**Directions for this task**
Could you write the entries out again, exactly as they appear?
--------------------------------
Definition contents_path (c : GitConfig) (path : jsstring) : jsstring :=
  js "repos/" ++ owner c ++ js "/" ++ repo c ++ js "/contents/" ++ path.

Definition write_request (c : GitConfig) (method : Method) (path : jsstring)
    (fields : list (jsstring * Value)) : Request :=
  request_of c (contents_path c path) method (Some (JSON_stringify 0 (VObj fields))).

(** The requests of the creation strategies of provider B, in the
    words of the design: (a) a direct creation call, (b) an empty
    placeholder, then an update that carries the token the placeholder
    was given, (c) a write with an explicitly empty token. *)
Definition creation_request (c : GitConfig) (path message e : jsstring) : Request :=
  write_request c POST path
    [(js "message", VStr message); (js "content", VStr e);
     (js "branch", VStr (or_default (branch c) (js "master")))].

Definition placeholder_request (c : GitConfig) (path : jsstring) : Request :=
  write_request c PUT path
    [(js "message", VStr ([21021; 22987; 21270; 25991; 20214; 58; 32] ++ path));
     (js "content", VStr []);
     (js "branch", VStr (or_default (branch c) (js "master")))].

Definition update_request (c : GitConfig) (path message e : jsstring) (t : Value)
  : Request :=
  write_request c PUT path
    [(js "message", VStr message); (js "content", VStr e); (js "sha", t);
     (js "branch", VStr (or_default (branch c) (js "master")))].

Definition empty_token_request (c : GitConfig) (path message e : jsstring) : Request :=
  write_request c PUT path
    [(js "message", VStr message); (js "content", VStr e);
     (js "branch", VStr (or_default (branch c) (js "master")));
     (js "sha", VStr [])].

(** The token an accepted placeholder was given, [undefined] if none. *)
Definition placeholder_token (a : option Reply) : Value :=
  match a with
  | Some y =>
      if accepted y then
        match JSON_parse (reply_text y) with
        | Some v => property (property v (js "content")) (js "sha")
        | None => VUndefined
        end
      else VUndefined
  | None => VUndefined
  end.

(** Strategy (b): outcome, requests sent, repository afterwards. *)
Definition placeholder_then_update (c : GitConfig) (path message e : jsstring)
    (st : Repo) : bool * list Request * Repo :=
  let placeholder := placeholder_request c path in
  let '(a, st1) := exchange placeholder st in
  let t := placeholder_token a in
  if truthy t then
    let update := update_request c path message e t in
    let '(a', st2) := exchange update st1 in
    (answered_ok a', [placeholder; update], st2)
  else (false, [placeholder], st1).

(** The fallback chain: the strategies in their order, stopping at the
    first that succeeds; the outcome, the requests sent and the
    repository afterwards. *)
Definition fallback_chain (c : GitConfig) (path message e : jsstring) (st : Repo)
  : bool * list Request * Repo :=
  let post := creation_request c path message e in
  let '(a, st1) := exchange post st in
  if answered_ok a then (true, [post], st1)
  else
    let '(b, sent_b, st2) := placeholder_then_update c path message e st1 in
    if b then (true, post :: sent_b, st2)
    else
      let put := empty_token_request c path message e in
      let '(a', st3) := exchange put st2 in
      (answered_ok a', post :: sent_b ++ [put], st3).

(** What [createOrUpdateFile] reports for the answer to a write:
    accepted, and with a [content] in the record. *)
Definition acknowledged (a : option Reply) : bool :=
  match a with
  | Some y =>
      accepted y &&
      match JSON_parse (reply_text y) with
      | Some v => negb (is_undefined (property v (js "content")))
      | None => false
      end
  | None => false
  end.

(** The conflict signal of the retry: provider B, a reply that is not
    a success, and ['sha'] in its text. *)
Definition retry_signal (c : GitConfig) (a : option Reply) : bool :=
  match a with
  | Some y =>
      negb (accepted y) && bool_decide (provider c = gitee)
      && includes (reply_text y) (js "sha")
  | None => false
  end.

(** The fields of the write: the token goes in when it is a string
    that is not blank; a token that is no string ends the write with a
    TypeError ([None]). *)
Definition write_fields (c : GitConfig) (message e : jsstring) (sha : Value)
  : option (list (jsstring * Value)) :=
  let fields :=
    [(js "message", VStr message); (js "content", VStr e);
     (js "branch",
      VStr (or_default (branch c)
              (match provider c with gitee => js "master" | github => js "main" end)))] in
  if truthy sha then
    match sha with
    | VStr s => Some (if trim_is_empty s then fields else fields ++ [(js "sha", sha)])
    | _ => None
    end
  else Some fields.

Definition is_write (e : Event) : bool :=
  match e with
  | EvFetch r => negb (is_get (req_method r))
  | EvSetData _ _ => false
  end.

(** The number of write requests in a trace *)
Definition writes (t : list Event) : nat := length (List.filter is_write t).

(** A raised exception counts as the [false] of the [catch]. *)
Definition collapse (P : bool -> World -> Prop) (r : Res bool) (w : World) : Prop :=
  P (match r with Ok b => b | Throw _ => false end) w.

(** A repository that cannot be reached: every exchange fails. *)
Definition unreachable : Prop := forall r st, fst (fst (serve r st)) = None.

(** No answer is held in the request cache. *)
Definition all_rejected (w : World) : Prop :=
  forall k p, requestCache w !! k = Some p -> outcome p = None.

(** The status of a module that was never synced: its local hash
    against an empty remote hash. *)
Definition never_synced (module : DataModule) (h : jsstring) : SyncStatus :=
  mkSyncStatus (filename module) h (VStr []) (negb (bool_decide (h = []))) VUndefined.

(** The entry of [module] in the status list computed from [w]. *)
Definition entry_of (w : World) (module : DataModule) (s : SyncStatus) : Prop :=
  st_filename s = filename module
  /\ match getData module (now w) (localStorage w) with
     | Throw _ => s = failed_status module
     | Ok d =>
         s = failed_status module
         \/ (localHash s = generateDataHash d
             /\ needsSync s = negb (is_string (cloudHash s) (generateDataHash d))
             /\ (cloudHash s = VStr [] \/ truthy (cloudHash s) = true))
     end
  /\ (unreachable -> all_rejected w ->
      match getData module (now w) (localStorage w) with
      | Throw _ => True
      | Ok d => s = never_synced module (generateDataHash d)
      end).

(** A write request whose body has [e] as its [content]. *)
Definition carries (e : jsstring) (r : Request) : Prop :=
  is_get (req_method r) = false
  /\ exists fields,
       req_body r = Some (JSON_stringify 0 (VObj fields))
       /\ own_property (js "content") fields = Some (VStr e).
--------------------------------
**Task solution**
Definition contents_path (c : GitConfig) (path : jsstring) : jsstring :=
  js "repos/" ++ owner c ++ js "/" ++ repo c ++ js "/contents/" ++ path.

Definition write_request (c : GitConfig) (method : Method) (path : jsstring)
    (fields : list (jsstring * Value)) : Request :=
  request_of c (contents_path c path) method (Some (JSON_stringify 0 (VObj fields))).

(** The requests of the creation strategies of provider B, in the
    words of the design: (a) a direct creation call, (b) an empty
    placeholder, then an update that carries the token the placeholder
    was given, (c) a write with an explicitly empty token. *)
Definition creation_request (c : GitConfig) (path message e : jsstring) : Request :=
  write_request c POST path
    [(js "message", VStr message); (js "content", VStr e);
     (js "branch", VStr (or_default (branch c) (js "master")))].

Definition placeholder_request (c : GitConfig) (path : jsstring) : Request :=
  write_request c PUT path
    [(js "message", VStr ([21021; 22987; 21270; 25991; 20214; 58; 32] ++ path));
     (js "content", VStr []);
     (js "branch", VStr (or_default (branch c) (js "master")))].

Definition update_request (c : GitConfig) (path message e : jsstring) (t : Value)
  : Request :=
  write_request c PUT path
    [(js "message", VStr message); (js "content", VStr e); (js "sha", t);
     (js "branch", VStr (or_default (branch c) (js "master")))].

Definition empty_token_request (c : GitConfig) (path message e : jsstring) : Request :=
  write_request c PUT path
    [(js "message", VStr message); (js "content", VStr e);
     (js "branch", VStr (or_default (branch c) (js "master")));
     (js "sha", VStr [])].

(** The token an accepted placeholder was given, [undefined] if none. *)
Definition placeholder_token (a : option Reply) : Value :=
  match a with
  | Some y =>
      if accepted y then
        match JSON_parse (reply_text y) with
        | Some v => property (property v (js "content")) (js "sha")
        | None => VUndefined
        end
      else VUndefined
  | None => VUndefined
  end.

(** Strategy (b): outcome, requests sent, repository afterwards. *)
Definition placeholder_then_update (c : GitConfig) (path message e : jsstring)
    (st : Repo) : bool * list Request * Repo :=
  let placeholder := placeholder_request c path in
  let '(a, st1) := exchange placeholder st in
  let t := placeholder_token a in
  if truthy t then
    let update := update_request c path message e t in
    let '(a', st2) := exchange update st1 in
    (answered_ok a', [placeholder; update], st2)
  else (false, [placeholder], st1).

(** The fallback chain: the strategies in their order, stopping at the
    first that succeeds; the outcome, the requests sent and the
    repository afterwards. *)
Definition fallback_chain (c : GitConfig) (path message e : jsstring) (st : Repo)
  : bool * list Request * Repo :=
  let post := creation_request c path message e in
  let '(a, st1) := exchange post st in
  if answered_ok a then (true, [post], st1)
  else
    let '(b, sent_b, st2) := placeholder_then_update c path message e st1 in
    if b then (true, post :: sent_b, st2)
    else
      let put := empty_token_request c path message e in
      let '(a', st3) := exchange put st2 in
      (answered_ok a', post :: sent_b ++ [put], st3).

(** What [createOrUpdateFile] reports for the answer to a write:
    accepted, and with a [content] in the record. *)
Definition acknowledged (a : option Reply) : bool :=
  match a with
  | Some y =>
      accepted y &&
      match JSON_parse (reply_text y) with
      | Some v => negb (is_undefined (property v (js "content")))
      | None => false
      end
  | None => false
  end.

(** The conflict signal of the retry: provider B, a reply that is not
    a success, and ['sha'] in its text. *)
Definition retry_signal (c : GitConfig) (a : option Reply) : bool :=
  match a with
  | Some y =>
      negb (accepted y) && bool_decide (provider c = gitee)
      && includes (reply_text y) (js "sha")
  | None => false
  end.

(** The fields of the write: the token goes in when it is a string
    that is not blank; a token that is no string ends the write with a
    TypeError ([None]). *)
Definition write_fields (c : GitConfig) (message e : jsstring) (sha : Value)
  : option (list (jsstring * Value)) :=
  let fields :=
    [(js "message", VStr message); (js "content", VStr e);
     (js "branch",
      VStr (or_default (branch c)
              (match provider c with gitee => js "master" | github => js "main" end)))] in
  if truthy sha then
    match sha with
    | VStr s => Some (if trim_is_empty s then fields else fields ++ [(js "sha", sha)])
    | _ => None
    end
  else Some fields.

Definition is_write (e : Event) : bool :=
  match e with
  | EvFetch r => negb (is_get (req_method r))
  | EvSetData _ _ => false
  end.

(** The number of write requests in a trace *)
Definition writes (t : list Event) : nat := length (List.filter is_write t).

(** A raised exception counts as the [false] of the [catch]. *)
Definition collapse (P : bool -> World -> Prop) (r : Res bool) (w : World) : Prop :=
  P (match r with Ok b => b | Throw _ => false end) w.

(** A repository that cannot be reached: every exchange fails. *)
Definition unreachable : Prop := forall r st, fst (fst (serve r st)) = None.

(** No answer is held in the request cache. *)
Definition all_rejected (w : World) : Prop :=
  forall k p, requestCache w !! k = Some p -> outcome p = None.

(** The status of a module that was never synced: its local hash
    against an empty remote hash. *)
Definition never_synced (module : DataModule) (h : jsstring) : SyncStatus :=
  mkSyncStatus (filename module) h (VStr []) (negb (bool_decide (h = []))) VUndefined.

(** The entry of [module] in the status list computed from [w]. *)
Definition entry_of (w : World) (module : DataModule) (s : SyncStatus) : Prop :=
  st_filename s = filename module
  /\ match getData module (now w) (localStorage w) with
     | Throw _ => s = failed_status module
     | Ok d =>
         s = failed_status module
         \/ (localHash s = generateDataHash d
             /\ needsSync s = negb (is_string (cloudHash s) (generateDataHash d))
             /\ (cloudHash s = VStr [] \/ truthy (cloudHash s) = true))
     end
  /\ (unreachable -> all_rejected w ->
      match getData module (now w) (localStorage w) with
      | Throw _ => True
      | Ok d => s = never_synced module (generateDataHash d)
      end).

(** A write request whose body has [e] as its [content]. *)
Definition carries (e : jsstring) (r : Request) : Prop :=
  is_get (req_method r) = false
  /\ exists fields,
       req_body r = Some (JSON_stringify 0 (VObj fields))
       /\ own_property (js "content") fields = Some (VStr e).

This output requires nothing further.